Incidentally I agree that a language like Python is a terrible fit for this domain, but it's also plain to see that HCL is a shitty tarpit. It's not hard to understand why people want to get away from HCL.

And concretely, you can use Pulumi in a pure functional style with F# or Scala.


They invented a language to avoid you imperatively updating infrastructure, but that's not what CDKTF does; it just makes it easier to materialize that declarative output.

It also makes it easier to reason about that output as you can avoid awkward iteration in your declarative spec.


Yet said language continues to add imperative-inspired constructs to make up for its limitations..

The end result is still declarative, your just using an imperative language to keep your IaC DRY.


If you have the expertise and restraint to not go off the rails, I agree, imperative is more powerful. That plan does not survive teams of sizes over 2 in the majority of cases.

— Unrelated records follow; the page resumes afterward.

(** [new Intl.Locale(tag)] *)
Definition Intl_Locale (tag : string) : completion Locale :=
  let lowerLocale := ascii_lowercase tag in
  match split_hyphen lowerLocale with
  | lang :: rest =>
      if is_language_subtag lang then
        let (scriptTok, rest1) := take_subtag is_script_subtag rest in
        let (regionTok, rest2) := take_subtag is_region_subtag rest1 in
        let (variants, rest3) := take_subtags is_variant_subtag rest2 in
        if no_duplicates variants && valid_extensions LangDone [] [] rest3
        then Normal {| language := lang;
                       script := option_map ascii_titlecase scriptTok;
                       region := option_map ascii_uppercase regionTok |}
        else Throw RangeError
      else Throw RangeError
  | [] => Throw RangeError
  end.

(* ================================================================== *)
(** ** [parseLocale] *)

Record ParsedLocale : Type := mkParsed {
  languageTag : string;
  subTag : option string
}.

(** ToBoolean on [string | undefined]: [undefined] and the empty string
    are falsy. *)
Definition truthy (v : option string) : bool :=
  match v with
  | Some s => negb (s =? "")
  | None => false
  end.

(** [a || b] *)
Definition js_or (a b : option string) : option string :=
  if truthy a then a else b.

Definition parseLocale (locale : string) : completion ParsedLocale :=
  match Intl_Locale locale with
  | Throw e => Throw e
  | Normal loc =>
      Normal {| languageTag := language loc;
                subTag := js_or (js_or (region loc) (script loc)) None |}
  end.

(* ================================================================== *)
(** ** Objects used as string-keyed maps *)

(** Own enumerable string-keyed properties, in creation order. *)
Definition JSObject (T : Type) : Type := list (string * T).

Definition own_keys {T : Type} (o : JSObject T) : list string := map fst o.

(** The names of the members of [Object.prototype], which every ordinary
    object inherits.  None of them is enumerable. *)
Definition object_prototype_names : list string :=
  [ "constructor"; "hasOwnProperty"; "isPrototypeOf"; "propertyIsEnumerable";
    "toLocaleString"; "toString"; "valueOf"; "__proto__";
    "__defineGetter__"; "__defineSetter__"; "__lookupGetter__";
    "__lookupSetter__" ].

(** What a property read finds: a value stored in the object itself, or
    the member of [Object.prototype] of the given name. *)
Inductive member (T : Type) : Type :=
| Own (v : T)
| Inherited (name : string).

Arguments Own {T} v.
Arguments Inherited {T} name.

(** [Object.hasOwn(o, k)] *)
Definition has_own {T : Type} (o : JSObject T) (k : string) : bool :=
  existsb (fun p => fst p =? k) o.

(** [k in o]: an own property, or one found along the prototype chain. *)
Definition has_property {T : Type} (o : JSObject T) (k : string) : bool :=
  has_own o k || mem_string k object_prototype_names.

(** [o[k]]: the own property shadows the inherited one. *)
Definition get {T : Type} (o : JSObject T) (k : string) : option (member T) :=
  match find (fun p => fst p =? k) o with
  | Some p => Some (Own (snd p))
  | None =>
      if mem_string k object_prototype_names then Some (Inherited k) else None
  end.

(** Value of a string of decimal digits. *)
Fixpoint decimal_value (acc : N) (s : string) : N :=
  match s with
  | EmptyString => acc
  | String c rest => decimal_value (acc * 10 + (code c - 48))%N rest
  end.

Definition index_value (s : string) : N := decimal_value 0 s.

(** An array index is the canonical decimal form of an integer from 0 to
    2^32 - 2: digits only, no leading zero unless it is "0" itself. *)
Definition is_array_index (s : string) : bool :=
  match s with
  | EmptyString => false
  | String c rest =>
      all_chars is_digit s
      && ((s =? "0") || negb (c =? "0")%char)
      && (index_value s <? 4294967295)%N
  end.

Fixpoint insert_index (k : string) (sorted : list string) : list string :=
  match sorted with
  | [] => [k]
  | k' :: rest =>
      if (index_value k <=? index_value k')%N then k :: sorted
      else k' :: insert_index k rest
  end.

Definition sort_indices (l : list string) : list string :=
  fold_right insert_index [] l.

(** The keys in the order [for (const key in o)] visits them
    (OrdinaryOwnPropertyKeys): array indices first, in ascending numeric
    order, then the other keys in creation order. *)
Definition for_in_keys {T : Type} (o : JSObject T) : list string :=
  sort_indices (filter is_array_index (own_keys o))
  ++ filter (fun k => negb (is_array_index k)) (own_keys o).

(* ================================================================== *)
(** ** Evaluation against a store

    The store holds the object that [values] refers to and, as a record of
    what the call did, the arguments [parseLocale] was called with. *)

Record Store (T : Type) : Type := mkStore {
  object : JSObject T;
  parser_calls : list string
}.

Arguments mkStore {T} object parser_calls.
Arguments object {T} s.
Arguments parser_calls {T} s.

Definition Eval (T A : Type) : Type := Store T -> completion A * Store T.

Definition ret {T A : Type} (a : A) : Eval T A := fun st => (Normal a, st).

Definition bind {T A B : Type} (m : Eval T A) (f : A -> Eval T B) : Eval T B :=
  fun st =>
    match m st with
    | (Normal a, st') => f a st'
    | (Throw e, st') => (Throw e, st')
    end.

Notation "x <- m ;; k" := (bind m (fun x => k))
  (at level 61, m at next level, right associativity).

Definition HasProperty {T : Type} (k : string) : Eval T bool :=
  fun st => (Normal (has_property (object st) k), st).

Definition Get {T : Type} (k : string) : Eval T (option (member T)) :=
  fun st => (Normal (get (object st) k), st).

Definition ForInKeys {T : Type} : Eval T (list string) :=
  fun st => (Normal (for_in_keys (object st)), st).

(** A call [parseLocale(locale)]: its completion, and the call recorded. *)
Definition CallParseLocale {T : Type} (locale : string) : Eval T ParsedLocale :=
  fun st =>
    (parseLocale locale,
     {| object := object st; parser_calls := parser_calls st ++ [locale] |}).

(* ================================================================== *)
(** ** [getLocalizedValue] *)

(** The inner loop [for (const key in values)] over the keys still to be
    visited: [Some r] when [return values[key]] was reached with value [r],
    [None] when the loop ran to its end. *)
Fixpoint scan_keys {T : Type} (lowerLocale : string) (keys : list string)
  : Eval T (option (option (member T))) :=
  match keys with
  | [] => ret None
  | key :: rest =>
      if toLowerCase key =? lowerLocale
      then v <- Get key ;; ret (Some v)
      else scan_keys lowerLocale rest
  end.

(** The outer loop [for (const altLocale of fallback)], followed by
    [return undefined]. *)
Fixpoint scan_fallback {T : Type} (fallback : list string)
  : Eval T (option (member T)) :=
  match fallback with
  | [] => ret None
  | altLocale :: rest =>
      let lowerLocale := toLowerCase altLocale in
      keys <- ForInKeys ;;
      r <- scan_keys lowerLocale keys ;;
      match r with
      | Some v => ret v
      | None => scan_fallback rest
      end
  end.

(** The completion of the call together with the store as the call leaves
    it, from a store that holds [values] and no parser call yet.  A call
    without the third argument passes []. *)
Definition getLocalizedValue {T : Type} (values : JSObject T) (locale : string)
                             (fallbackLocales : list string)
  : completion (option (member T)) * Store T :=
  (inValues <- HasProperty locale ;;
   if inValues then Get locale
   else
     parsed <- CallParseLocale locale ;;
     let fallback :=
       if truthy (subTag parsed)
       then locale :: languageTag parsed :: fallbackLocales
       else locale :: fallbackLocales in
     scan_fallback fallback) {| object := values; parser_calls := [] |}.

(* ================================================================== *)
(** ** [formatFullname] *)

Definition familyNameFirstLocales : list string :=
  [ "ja-JP"; "zh-CN"; "zh-TW"; "ko-KR"; "vi-VN"; "hu-HU"; "mn-MN" ].

(** [l.includes(s)] on an array of strings. *)
Definition includes (l : list string) (s : string) : bool :=
  existsb (fun x => x =? s) l.

Definition formatFullname (givenName familyName locale : string) : string :=
  if includes familyNameFirstLocales locale
  then familyName ++ " " ++ givenName
  else givenName ++ " " ++ familyName.

(* ================================================================== *)
(** ** The resolution order as the specification words it *)

(** The candidate chain: [locale, languageTag, ...fallbackLocales] when the
    parser yields a subtag, [locale, ...fallbackLocales] when it does not. *)
Definition candidate_chain (locale : string) (parsed : ParsedLocale)
                           (fallbackLocales : list string) : list string :=
  match subTag parsed with
  | Some _ => locale :: languageTag parsed :: fallbackLocales
  | None => locale :: fallbackLocales
  end.

(** The value of the first entry, in creation order, whose key equals the
    candidate once both are lower-cased. *)
Fixpoint first_key_match {T : Type} (candidate : string) (entries : JSObject T)
  : option T :=
  match entries with
  | [] => None
  | (key, v) :: rest =>
      if toLowerCase key =? toLowerCase candidate then Some v
      else first_key_match candidate rest
  end.

(** The candidates tried strictly in order; the first one that matches a
    key decides. *)
Fixpoint first_candidate_match {T : Type} (chain : list string)
                               (entries : JSObject T) : option T :=
  match chain with
  | [] => None
  | candidate :: rest =>
      match first_key_match candidate entries with
      | Some v => Some v
      | None => first_candidate_match rest entries
      end
  end.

But it's not even imperative. Your code runs, declares all its resources up front and then normal terraform runs on it. With cdktf you can even have it output the HCL.

At the point where we are templating Terraform files we've already lost the plot. You might as well get to use a real programming language.


I have used Terraform, Puppet, Helm, and Ansible (although that's not strictly declarative), and all of them ran into problems in real-world use cases that needed common imperative language features to solve.

Not only does grafting this functionality onto a language after-the-fact inevitably result in a usability nightmare, it also gets in the way of enabling developer self-service for these tools.

When a developer used to the features and functionality of full-featured language sees something ridiculous like Terraform's `count` parameter being overloaded as a conditional (because Terraform's HCL wasn't designed with conditional logic support, even though every tool in this class has always needed it), they go JoePesciWhatTheFuckIsThisPieceOfShit.mp4 at it, and just kick it over to Ops (or whoever gets saddled with grunt work) to deal with.

I'm seeing the team I'm working with going down that same road with Helm right now. It's just layers of templating YAML, and in addition to looking completely ugly and having no real support for introspection (so in order to see what the Helm chart actually does, you essentially have to compile it first), it has such a steep learning curve that no one other than the person that come up with this approach wants to even touch it, even though enabling developer self-service was an explicit goal of our Kubernetes efforts. It's absolutely maddening.


That is... not a good idea at all imo. It's very, very easy to over-DRY infrastructure config and it sounds like you're well past that point.